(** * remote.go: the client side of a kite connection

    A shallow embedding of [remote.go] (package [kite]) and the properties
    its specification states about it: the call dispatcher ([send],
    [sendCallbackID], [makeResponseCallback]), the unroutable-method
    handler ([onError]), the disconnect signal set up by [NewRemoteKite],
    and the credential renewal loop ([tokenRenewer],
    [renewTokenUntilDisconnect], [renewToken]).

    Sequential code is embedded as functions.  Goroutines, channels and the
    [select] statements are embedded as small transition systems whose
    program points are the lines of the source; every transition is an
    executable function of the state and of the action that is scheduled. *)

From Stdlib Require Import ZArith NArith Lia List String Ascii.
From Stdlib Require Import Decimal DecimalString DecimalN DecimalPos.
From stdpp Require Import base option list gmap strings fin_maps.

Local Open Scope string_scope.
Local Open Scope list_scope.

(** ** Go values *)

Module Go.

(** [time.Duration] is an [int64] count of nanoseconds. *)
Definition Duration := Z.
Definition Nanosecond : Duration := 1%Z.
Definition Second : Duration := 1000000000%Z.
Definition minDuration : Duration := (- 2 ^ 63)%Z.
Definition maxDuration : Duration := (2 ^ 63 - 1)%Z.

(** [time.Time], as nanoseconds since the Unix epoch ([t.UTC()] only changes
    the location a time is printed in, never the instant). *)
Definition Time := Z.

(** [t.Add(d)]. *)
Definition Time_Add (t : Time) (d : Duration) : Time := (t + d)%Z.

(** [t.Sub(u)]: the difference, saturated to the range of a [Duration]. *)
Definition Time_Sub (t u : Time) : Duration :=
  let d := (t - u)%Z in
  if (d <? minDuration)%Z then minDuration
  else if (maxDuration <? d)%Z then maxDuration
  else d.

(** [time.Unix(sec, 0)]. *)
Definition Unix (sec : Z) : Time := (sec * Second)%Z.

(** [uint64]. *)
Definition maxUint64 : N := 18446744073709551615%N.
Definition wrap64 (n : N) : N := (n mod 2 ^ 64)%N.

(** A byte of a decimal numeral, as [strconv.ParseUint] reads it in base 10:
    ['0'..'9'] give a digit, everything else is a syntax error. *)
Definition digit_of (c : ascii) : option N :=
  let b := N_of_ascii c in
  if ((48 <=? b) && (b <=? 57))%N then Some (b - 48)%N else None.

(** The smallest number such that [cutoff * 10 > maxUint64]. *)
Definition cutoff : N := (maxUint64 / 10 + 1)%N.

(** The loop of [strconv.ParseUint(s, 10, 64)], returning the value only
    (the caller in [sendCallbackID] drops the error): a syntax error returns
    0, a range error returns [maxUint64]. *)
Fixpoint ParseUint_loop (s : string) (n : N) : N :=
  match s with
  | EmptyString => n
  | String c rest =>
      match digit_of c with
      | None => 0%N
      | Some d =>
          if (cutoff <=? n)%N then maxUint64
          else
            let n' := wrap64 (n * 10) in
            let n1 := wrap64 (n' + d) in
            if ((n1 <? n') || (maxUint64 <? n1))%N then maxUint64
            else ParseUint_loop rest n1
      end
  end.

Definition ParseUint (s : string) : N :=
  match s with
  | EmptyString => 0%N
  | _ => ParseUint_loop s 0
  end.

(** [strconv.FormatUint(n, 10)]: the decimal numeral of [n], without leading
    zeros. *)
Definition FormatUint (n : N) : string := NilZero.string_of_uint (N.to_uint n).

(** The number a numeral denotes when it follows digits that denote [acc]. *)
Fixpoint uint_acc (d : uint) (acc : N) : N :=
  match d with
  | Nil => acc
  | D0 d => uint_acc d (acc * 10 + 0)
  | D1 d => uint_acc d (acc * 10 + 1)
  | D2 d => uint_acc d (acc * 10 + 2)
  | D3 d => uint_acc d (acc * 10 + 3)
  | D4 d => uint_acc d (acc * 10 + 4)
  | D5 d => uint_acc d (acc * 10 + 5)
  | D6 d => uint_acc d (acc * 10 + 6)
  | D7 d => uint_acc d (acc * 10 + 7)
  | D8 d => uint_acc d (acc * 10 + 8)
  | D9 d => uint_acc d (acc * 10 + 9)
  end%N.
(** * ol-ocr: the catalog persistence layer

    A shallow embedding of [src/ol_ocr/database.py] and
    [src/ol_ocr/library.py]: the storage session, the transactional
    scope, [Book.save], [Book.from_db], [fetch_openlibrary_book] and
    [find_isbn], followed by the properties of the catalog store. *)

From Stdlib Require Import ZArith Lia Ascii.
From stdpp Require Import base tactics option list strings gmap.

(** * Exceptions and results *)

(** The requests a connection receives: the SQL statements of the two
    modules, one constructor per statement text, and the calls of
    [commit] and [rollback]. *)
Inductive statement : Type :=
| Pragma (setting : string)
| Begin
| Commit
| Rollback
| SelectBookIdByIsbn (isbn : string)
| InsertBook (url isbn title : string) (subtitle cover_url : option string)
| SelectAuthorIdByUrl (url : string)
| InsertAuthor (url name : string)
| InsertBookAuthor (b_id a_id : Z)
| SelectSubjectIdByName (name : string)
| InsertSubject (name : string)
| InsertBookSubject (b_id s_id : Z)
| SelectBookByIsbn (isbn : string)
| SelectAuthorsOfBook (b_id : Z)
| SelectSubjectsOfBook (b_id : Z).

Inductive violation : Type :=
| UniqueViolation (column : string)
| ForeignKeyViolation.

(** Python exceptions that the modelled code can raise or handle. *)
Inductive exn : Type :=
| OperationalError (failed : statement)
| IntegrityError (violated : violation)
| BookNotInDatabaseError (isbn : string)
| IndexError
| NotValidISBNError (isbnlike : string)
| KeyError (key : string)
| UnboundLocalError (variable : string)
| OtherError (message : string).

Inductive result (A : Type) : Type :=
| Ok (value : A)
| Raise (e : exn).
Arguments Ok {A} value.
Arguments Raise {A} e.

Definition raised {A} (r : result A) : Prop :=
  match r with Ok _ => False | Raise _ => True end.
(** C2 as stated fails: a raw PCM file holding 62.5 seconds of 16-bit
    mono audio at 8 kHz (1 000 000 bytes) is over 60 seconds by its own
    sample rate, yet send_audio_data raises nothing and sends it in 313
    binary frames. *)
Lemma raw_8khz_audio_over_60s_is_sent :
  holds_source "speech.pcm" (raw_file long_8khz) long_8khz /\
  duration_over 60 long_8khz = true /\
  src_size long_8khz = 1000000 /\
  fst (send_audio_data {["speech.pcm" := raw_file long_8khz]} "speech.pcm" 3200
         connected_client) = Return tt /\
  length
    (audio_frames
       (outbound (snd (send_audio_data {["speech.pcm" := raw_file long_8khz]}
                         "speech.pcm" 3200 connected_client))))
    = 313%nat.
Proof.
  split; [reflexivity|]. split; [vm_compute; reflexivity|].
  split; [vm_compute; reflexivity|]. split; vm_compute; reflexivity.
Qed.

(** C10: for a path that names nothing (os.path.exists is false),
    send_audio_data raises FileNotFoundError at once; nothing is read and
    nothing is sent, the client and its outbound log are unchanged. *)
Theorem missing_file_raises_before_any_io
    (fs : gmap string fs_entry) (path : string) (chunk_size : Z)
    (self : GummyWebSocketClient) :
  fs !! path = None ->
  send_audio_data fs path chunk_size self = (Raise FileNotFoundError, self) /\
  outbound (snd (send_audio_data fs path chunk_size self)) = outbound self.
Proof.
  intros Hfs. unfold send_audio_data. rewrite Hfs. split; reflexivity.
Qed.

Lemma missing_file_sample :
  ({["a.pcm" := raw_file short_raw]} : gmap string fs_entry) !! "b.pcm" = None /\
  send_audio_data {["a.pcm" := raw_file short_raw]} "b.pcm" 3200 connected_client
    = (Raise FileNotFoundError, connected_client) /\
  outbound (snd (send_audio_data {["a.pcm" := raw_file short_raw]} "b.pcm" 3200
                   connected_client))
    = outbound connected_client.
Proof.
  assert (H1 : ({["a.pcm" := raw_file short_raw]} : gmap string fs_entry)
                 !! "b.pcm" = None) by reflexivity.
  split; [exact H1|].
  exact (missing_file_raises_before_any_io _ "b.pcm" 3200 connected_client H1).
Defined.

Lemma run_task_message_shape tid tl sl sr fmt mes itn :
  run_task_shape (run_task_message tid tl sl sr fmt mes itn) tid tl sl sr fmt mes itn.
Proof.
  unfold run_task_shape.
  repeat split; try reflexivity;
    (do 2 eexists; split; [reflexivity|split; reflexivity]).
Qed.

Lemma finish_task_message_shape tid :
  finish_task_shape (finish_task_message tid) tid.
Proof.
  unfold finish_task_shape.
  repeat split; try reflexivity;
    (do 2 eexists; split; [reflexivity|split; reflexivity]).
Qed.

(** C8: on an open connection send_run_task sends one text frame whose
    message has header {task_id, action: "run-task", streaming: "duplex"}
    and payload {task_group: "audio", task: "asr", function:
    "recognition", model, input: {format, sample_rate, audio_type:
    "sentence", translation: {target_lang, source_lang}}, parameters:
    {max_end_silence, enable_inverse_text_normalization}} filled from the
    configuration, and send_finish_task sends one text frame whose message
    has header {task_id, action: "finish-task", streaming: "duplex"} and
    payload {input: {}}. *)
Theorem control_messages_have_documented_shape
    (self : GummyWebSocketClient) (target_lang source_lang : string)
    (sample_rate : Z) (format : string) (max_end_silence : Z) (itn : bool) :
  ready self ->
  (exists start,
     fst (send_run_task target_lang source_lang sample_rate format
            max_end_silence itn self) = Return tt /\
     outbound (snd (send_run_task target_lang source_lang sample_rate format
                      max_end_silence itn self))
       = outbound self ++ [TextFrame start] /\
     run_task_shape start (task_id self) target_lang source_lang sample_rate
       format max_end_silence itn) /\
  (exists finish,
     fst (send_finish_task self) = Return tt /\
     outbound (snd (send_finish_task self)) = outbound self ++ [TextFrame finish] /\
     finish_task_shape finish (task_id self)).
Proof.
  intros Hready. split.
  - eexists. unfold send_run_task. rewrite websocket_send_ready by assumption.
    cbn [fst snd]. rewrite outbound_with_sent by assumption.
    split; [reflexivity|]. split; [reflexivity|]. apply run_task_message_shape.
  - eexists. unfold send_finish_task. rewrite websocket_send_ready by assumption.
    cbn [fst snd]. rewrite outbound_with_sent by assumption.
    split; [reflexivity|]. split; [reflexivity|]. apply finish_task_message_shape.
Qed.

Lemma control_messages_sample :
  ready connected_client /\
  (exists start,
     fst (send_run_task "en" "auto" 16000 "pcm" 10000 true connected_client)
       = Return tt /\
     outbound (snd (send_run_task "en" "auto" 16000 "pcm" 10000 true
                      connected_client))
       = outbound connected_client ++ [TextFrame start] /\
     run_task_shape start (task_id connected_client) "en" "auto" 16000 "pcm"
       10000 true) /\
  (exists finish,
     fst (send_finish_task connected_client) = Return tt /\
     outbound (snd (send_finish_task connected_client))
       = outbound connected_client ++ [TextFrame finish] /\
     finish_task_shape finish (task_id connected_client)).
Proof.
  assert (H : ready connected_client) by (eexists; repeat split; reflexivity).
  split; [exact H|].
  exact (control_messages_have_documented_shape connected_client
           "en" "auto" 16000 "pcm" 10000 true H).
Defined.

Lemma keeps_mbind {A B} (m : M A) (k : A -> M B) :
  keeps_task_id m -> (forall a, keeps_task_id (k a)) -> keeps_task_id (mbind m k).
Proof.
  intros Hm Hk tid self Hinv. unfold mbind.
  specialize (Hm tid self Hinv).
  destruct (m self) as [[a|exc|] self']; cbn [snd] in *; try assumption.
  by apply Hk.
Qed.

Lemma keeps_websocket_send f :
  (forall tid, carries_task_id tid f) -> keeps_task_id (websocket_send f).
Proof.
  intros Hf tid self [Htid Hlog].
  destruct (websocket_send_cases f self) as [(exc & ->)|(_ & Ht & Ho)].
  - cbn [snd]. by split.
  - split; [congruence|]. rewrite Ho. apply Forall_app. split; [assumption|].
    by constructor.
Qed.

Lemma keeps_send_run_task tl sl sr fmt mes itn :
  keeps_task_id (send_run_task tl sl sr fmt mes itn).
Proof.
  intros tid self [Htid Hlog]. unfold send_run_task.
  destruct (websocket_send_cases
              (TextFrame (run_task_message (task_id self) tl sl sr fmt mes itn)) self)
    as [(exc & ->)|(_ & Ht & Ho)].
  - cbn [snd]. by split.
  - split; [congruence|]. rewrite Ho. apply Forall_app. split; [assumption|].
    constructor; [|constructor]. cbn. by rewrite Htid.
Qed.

## Work request
Nothing but an exact copy of the lines from the start of the entries through the line containing "[sendCallbackID], [makeResponseCallback]), the" belongs in the response.

## Answer for this exercise
(** * remote.go: the client side of a kite connection

    A shallow embedding of [remote.go] (package [kite]) and the properties
    its specification states about it: the call dispatcher ([send],
    [sendCallbackID], [makeResponseCallback]), the unroutable-method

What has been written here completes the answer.